(** [visualize_results(result, query)] *)
Definition visualize_results (result : state) (query : string)
    : M (list (string * string)) :=
  (make_output_dir, []) ;;;
  try_except
    (events <- extract_events_timeline result ;;
     attack_graph_path <- create_attack_graph events query ;;
     critique <- critique_text result ;;
     confidence_chart_path <- create_confidence_chart critique ;;
     specialist_chart_path <- create_specialist_chart result ;;
     ret [ ("attack_graph", attack_graph_path);
           ("confidence_levels", confidence_chart_path);
           ("specialist_contributions", specialist_chart_path) ])
    (fun e =>
       print ("Error in visualization: " +:+ exn_str e) ;;;
       raise e).

End Timeline.

End Visualization.

(** ** demo.py *)

Module Demo.

(** The keys and the queries of [scenarios], in the order of the dict
    ([create_demo_logs] returns it after writing the log files). *)
Definition scenarios : list (string * string) :=
  [ ("lateral_movement",
     "Can you identify any lateral movement or host discovery activities in the logs?");
    ("credential_theft",
     "Check if there are any credential theft attempts in the logs");
    ("data_exfiltration",
     "Check if there's evidence of data exfiltration in these logs") ].

(** [list(scenarios.keys())] *)
Definition keys : list string := map fst scenarios.







Section Choice.

(** [int(text)]; [None] is its [ValueError]. *)
Variable int : string -> option Z.


(** [except (ValueError, IndexError)] *)
Definition caught (e : exn) : bool :=
  String.eqb (exn_type e) "ValueError" || String.eqb (exn_type e) "IndexError".



End Choice.

(** [c * n] for a text of one character. *)
Definition repeated (c : ascii) (n : nat) : string :=
  string_of_list_ascii (repeat c n).



Section Run.

(** The collaborators of [run_log_analysis] and of [visualize_results],
    [int], the writing of the demo log files by [create_demo_logs], and
    the seconds between the two readings of the clock as [:.2f] formats
    them. *)
Variable json : Type.
Variable json_loads : string -> outcome json.
Variable json_dumps : list json -> outcome string.
Variable read_lines : string -> bool -> list string * option exn.
Variable random_below : nat -> Z -> Z -> bool.
Variable randrange : nat -> Z -> Z.
Variable llm : LLM.
Variable sink : Sink.
Variable int : string -> option Z.
Variable write_demo_logs : outcome unit.
Variable seconds : string.
Variable datetime : Type.
Variable fromisoformat : string -> outcome datetime.
Variable before : datetime -> datetime -> bool.
Variable make_output_dir : outcome unit.
Variable plot_attack_graph :
  list (Visualization.timeline_event datetime) -> string -> outcome unit.
Variable plot_confidence : string -> outcome unit.
Variable plot_specialists : state -> outcome unit.


End Run.

End Demo.

(** ** What the specification's words mean *)

Module Spec.

(** [sub] occurs in [s]. *)
Definition is_substring (sub s : string) : Prop :=
  exists pre post, s = pre +:+ sub +:+ post.

(** [candidate] is contained in [canonical], letter case apart. *)
Definition contained_ignoring_case (candidate canonical : string) : Prop :=
  is_substring (PyStr.lower candidate) (PyStr.lower canonical).

(** The contract of the Role Resolver over the canonical roles [roles] in
    their order: an exact name is returned unchanged; otherwise the first
    role that contains the label wins; otherwise the default; and the
    answer is always one of the roles. *)
Definition role_resolution_contract (roles : list string) (default_role : string)
    (resolve : string -> outcome string) : Prop :=
  forall candidate : string,
    (In candidate roles -> resolve candidate = Ok candidate) /\
    (forall pre v post,
        ~ In candidate roles ->
        roles = pre ++ v :: post ->
        Forall (fun u => ~ contained_ignoring_case candidate u) pre ->
        contained_ignoring_case candidate v ->
        resolve candidate = Ok v) /\
    (~ In candidate roles ->
     Forall (fun u => ~ contained_ignoring_case candidate u) roles ->
     resolve candidate = Ok default_role) /\
    (exists r, resolve candidate = Ok r /\ In r roles).

(** A run that ends with a complete record and a verdict: every slot
    has a finding and [final_judgment] is there. *)
Definition completes_with_verdict (run : outcome state) : Prop :=
  exists final,
    run = Ok final /\
    (forall num, In num Main.slots ->
                 is_Some (final !! WorkerFactory.output_key num)) /\
    is_Some (final !! "final_judgment").


(** The number of assignments of a parsed plan. *)
Definition plan_length (parsed : outcome (string * list (gmap string string)))
    : option nat :=
  match parsed with
  | Ok (_, assignments) => Some (length assignments)
  | Raise _ => None
  end.

(** The same, as a check that can be run. *)
Definition completes_with_verdictb (run : outcome state) : bool :=
  match run with
  | Ok final =>
      forallb (fun num => bool_decide (is_Some (final !! WorkerFactory.output_key num)))
              Main.slots
      && bool_decide (is_Some (final !! "final_judgment"))
  | Raise _ => false
  end.

End Spec.

(** ** Concrete collaborators and inputs, for the examples *)

Module Scenario.

(** A planning response in the format the planner's prompt asks for. *)
Definition plan_text : string :=
  "PLAN: look at the logs

WORKERS:
1. Initial Access Specialist: taskA
2. Execution Specialist: taskB".

(** Is this the planner's call? *)
Definition for_planner (messages : list message) : bool :=
  match messages with
  | SystemMessage s :: _ => String.eqb s Prompts.planner_system
  | _ => false
  end.

(** A text generation that always answers: the plan above to the
    planner, a fixed text to everybody else. *)
Definition answering : LLM := fun messages =>
  if for_planner messages then Ok plan_text else Ok "finding".

Definition quota_error : exn := mkExn "RateLimitError" "quota exceeded".

(** Is this the call of the worker with the Execution role? *)
Definition for_execution_worker (messages : list message) : bool :=
  match messages with
  | SystemMessage s :: _ =>
      String.eqb s (WorkerFactory.dict_get Prompts.role_prompts
                      "Execution Specialist" EmptyString)
  | _ => false
  end.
◇ ◇ ◇ ◇ ◇
Problem statement: In the records above, the line with "list (Visualization.timeline_event datetime)" marks the start and the line with "Forall (fun u => ~ contained_ignoring_case candidate u) pre" marks the end; copy that stretch exactly, both lines included, and nothing else.

Task result:
  list (Visualization.timeline_event datetime) -> string -> outcome unit.
Variable plot_confidence : string -> outcome unit.
Variable plot_specialists : state -> outcome unit.


End Run.

End Demo.

(** ** What the specification's words mean *)

Module Spec.

(** [sub] occurs in [s]. *)
Definition is_substring (sub s : string) : Prop :=
  exists pre post, s = pre +:+ sub +:+ post.

(** [candidate] is contained in [canonical], letter case apart. *)
Definition contained_ignoring_case (candidate canonical : string) : Prop :=
  is_substring (PyStr.lower candidate) (PyStr.lower canonical).

(** The contract of the Role Resolver over the canonical roles [roles] in
    their order: an exact name is returned unchanged; otherwise the first
    role that contains the label wins; otherwise the default; and the
    answer is always one of the roles. *)
Definition role_resolution_contract (roles : list string) (default_role : string)
    (resolve : string -> outcome string) : Prop :=
  forall candidate : string,
    (In candidate roles -> resolve candidate = Ok candidate) /\
    (forall pre v post,
        ~ In candidate roles ->
        roles = pre ++ v :: post ->
        Forall (fun u => ~ contained_ignoring_case candidate u) pre ->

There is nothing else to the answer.